Extending this further, any time you use AI, it has a chance of failing to successfully answer your question. So the slot machine part adds to the problem. The technician does not know A. how many tokens or any information will return or B. how many times the information will need to be fed (possibly with editing) to get a successful response to the query. To calculate the cost, we need to sum all the input information token counts, and all the output information token counts (A, unknown) by the length of the number of attempts required (B, also unknown). UA and B vary infinitely based on the design of the model, the problem at hand, the randomness of the model, and other factors that we may not even be aware of behind the scenes. Then, we multiply by the value per token of whatever model or models are being used, which, as I explained in April, also vary.

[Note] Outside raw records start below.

(* ===== verification/SyncStop.v ===== *)
(** * The end of the sync service, and what a restart forgets

    The last part of Stop in sync/sync.go, after the wait of [Lifecycle]: the
    monitor is stopped.  The monitor here is the one of [Monitor], run by the steps
    of [SyncSystem]: it only watches for synchronisations whose creation was sent,
    and for none after Stop.  The database outlives the process and the monitor
    does not: what was IN_PROGRESS stays so, and is not watched again. *)

From S2P Require Import Prelude GoStrings GoUrl Interfaces ZotConfig Search Tables Sync SyncSpec SyncSystem Lifecycle Services Monitor.

Open Scope string_scope.
Open Scope list_scope.
Open Scope go_scope.

Section sync_stop.
Context {D F N C : Type} `{!SyncTable D} (rows : D -> list Sync) `{!TableSpec D rows}
  `{!OsFiles F} `{!JsonCodec ZotConfig} `{!SyncClient N C}.
Context (url_error : string -> error) (uuid : nat -> string) (uuid_inj : forall i j, uuid i = uuid j -> i = j).
Notation W := (SyncWorld D F MonitorService N).
Notation Sys := (SyncSys (D := D) (F := F) (Mo := MonitorService) (N := N)).
Notation step := (sync_step (C := C) url_error uuid).
Notation inv := (sync_inv rows uuid).
#[local] Instance parts : Parts Sys := sync_parts (C := C) url_error uuid.

(** ** Stop, after the wait *)

Definition stop_monitor : M W (result unit) :=
  let? _u := on_monitor monitor.Stop
    else err => ret (Err (Wrap "failed to stop monitor service: " err)) in
  ret (Ok tt).

(** ** How steps move the monitor *)

(** The monitor stays, stops watching for a synchronisation, or starts for one
    whose creation is in [sent]. *)
Definition monitor_moves (sent : list string) (m m' : MonitorService) : Prop :=
  m' = m \/ (exists id, m' = run_monitor_op m (OpStop id))
  \/ exists id, id ∈ sent /\ m' = run_monitor_op m (OpStart id).

Lemma status_monitor id st (w w' : W) r :
  syncDB.UpdateSyncStatus id st w = (r, w') -> s_monitor w' = s_monitor w.
Proof.
  unfold syncDB.UpdateSyncStatus, try_bind, bind, sync_read, sync_db.
  destruct (syncDB.GetSyncByID id (s_db w)) as [p|e]; [|by intros [= _ <-]]. simpl.
  by destruct (tbl_Save _ (s_db w)) as [[|] d]; intros [= _ <-].
Qed.

Lemma create_monitor url (w w' : W) r :
  syncCtlr.CreateSync uuid url_error url w = (r, w') -> s_monitor w' = s_monitor w.
Proof.
  unfold syncCtlr.CreateSync, syncDB.CreateSync, try_bind, bind, sync_next, sync_db.
  destruct (syncCtlr.validateRemoteDirectoryURL url_error url); [|by intros [= _ <-]]. simpl.
  by destruct (tbl_Create _ (s_db w)) as [[|] d]; intros [= _ <-].
Qed.

Lemma delete_monitor id (w w' : W) r :
  syncCtlr.DeleteSync id w = (r, w') -> s_monitor w' = s_monitor w.
Proof.
  unfold syncCtlr.DeleteSync, try_bind, bind, sync_read.
  destruct (syncDB.GetSyncByID id (s_db w)) as [p|e]; [|by intros [= _ <-]]. case_decide; [by intros [= _ <-]|].
  destruct (syncDB.UpdateSyncStatus id SYNC_STATUS_DELETE_PENDING w) as [x w1] eqn:Hu. apply status_monitor in Hu.
  by destruct x; intros [= _ <-].
Qed.

Lemma addSync_monitor i (w : W) :
  monitor_moves [SyncID i] (s_monitor w) (s_monitor (SyncWorker.addSync (C := C) url_error i w).2).
Proof.
  unfold SyncWorker.addSync, syncDB.UpdateSyncRemoteRegistry, try_bind, bind, sync_net, sync_read, sync_db,
    on_files, on_monitor.
  destruct (SyncWorker.negotiateCredentials _ (s_net w)) as [[reg|e] n]; simpl; [|by left].
  destruct (syncDB.GetSyncByID (SyncID i) (s_db w)) as [p|e]; simpl; [|by left].
  destruct (tbl_Save _ (s_db w)) as [[|] d]; simpl; [|by left].
  destruct (zotsync.addRegistryToZotSync _ _ _) as [[[]|] f]; simpl; [|by left].
  right; right. exists (SyncID i). split; [left|]. simpl.
  by destruct (monitor.StartSyncMonitoring (SyncID i) (s_monitor w)) as [[[]|] m].
Qed.

Lemma deleteSync_monitor i (w : W) :
  monitor_moves [] (s_monitor w) (s_monitor (SyncWorker.deleteSync url_error i w).2).
Proof.
  unfold SyncWorker.deleteSync, try_bind, bind, sync_read, on_files, on_monitor.
  destruct (syncDB.GetSyncRemoteRegistry _ _) as [reg|e]; simpl; [|by left].
  destruct (zotsync.removeRegistryFromZotSync _ _ _) as [[[]|] f]; simpl; [|by left].
  right; left. exists (SyncID i). simpl. by destruct (monitor.StopSyncMonitoring (SyncID i) (s_monitor w)) as [x m].
Qed.

Lemma moves_mono sent sent' m m' : sent ⊆ sent' -> monitor_moves sent m m' -> monitor_moves sent' m m'.
Proof. unfold monitor_moves. set_solver. Qed.

Lemma work_monitor i (w w' : W) st sent : SyncWorker.work (C := C) url_error i w = (st, w') ->
  (is_creation i -> SyncID i ∈ sent) -> monitor_moves sent (s_monitor w) (s_monitor w').
Proof.
  unfold SyncWorker.work, bind. intros Hrun Hsent. case_decide as Hc; [|case_decide].
  - pose proof (addSync_monitor i w) as Ha. destruct (SyncWorker.addSync _ _ _). injection Hrun as <- <-.
    eapply moves_mono; [|exact Ha]. specialize (Hsent Hc). set_solver.
  - pose proof (deleteSync_monitor i w) as Hd. destruct (SyncWorker.deleteSync _ _ _). injection Hrun as <- <-.
    eapply moves_mono; [|exact Hd]. set_solver.
  - injection Hrun as <- <-. by left.
Qed.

So, if you're in the finance department of a tech company, and you need to budget for next year's AI tokens, good luck. Even with estimates based on past usage, or with very good information about the company's production goals, your chances of budgeting for the right amount seem pretty slim to me. However, you have to use some kind of limitation, this cannot be an empty test case, so you will have to cut people off at some point.

Practical Implications

How will this actually work? Is it “manual coding” in the second half of the year, after spending the first half using AI intensively? Are all our emails and marketing documents handwritten in Q3 and Q4? Do we shut down our AI transcription tools and speech-to-text software after the limit is hit? This is an interesting question to me, because I've seen firsthand how different the experience of coding with AI is from doing it externally, and going back and forth between the two processes can be incredibly confusing.

This also raises the question of how cost reductions in AI will affect companies that provide AI-based solutions. Last October I discussed how hyperscalers (Anthropic, OpenAI, Google, etc.) are pushing to start using AI-based features in their products, as an attempt to get profits to return to the investors who have sunk billions of dollars into the industry. As the cost of providing AI features rises, and companies move towards a pay-per-use model, this flywheel will begin to fall off. If companies start using AI-based tools less because their budgets can't support the ongoing costs, the revenue pipeline back to hyperscalers will dry up. Anthropic and OpenAI are planning IPOs this year, both with highly uncertain revenue streams and hundreds of billions of dollars owed to investors, so a slowdown in AI use is the last thing they need.

It's also worth mentioning that Apple announced that their product will go AI last week at WWDC, and critics have been very positive so far. The new Siri using Google Gemini technology will have greater privacy protection (on the device and private cloud computing and less data storage) and will not cost users more. With this discovery, and if the quality lives up to expectations, the general consumer use of ChatGPT and Claude may be in jeopardy.

The conclusion

Watch this space, because while the stories of “corporations shocked by AI debt” and “OpenAI and Anthropic shooting the biggest IPOs in history” are often reported separately, they are really the same narrative from different sides. Even though tech companies feel that AI offers benefits and productivity benefits, they don't have unlimited budgets to apply it to. If they don't have unlimited budgets (and consumers certainly don't, with CPG pricing squeezing budgets and economic sense too low to exist in nearly a century of tracking), we have to go back and ask where the millions and billions OpenAI, Anthropic, and others expect to generate in revenue will come from. Combine this with public pushback against data centers and negative sentiment about AI in general, and hyperscalers have a real problem on their hands.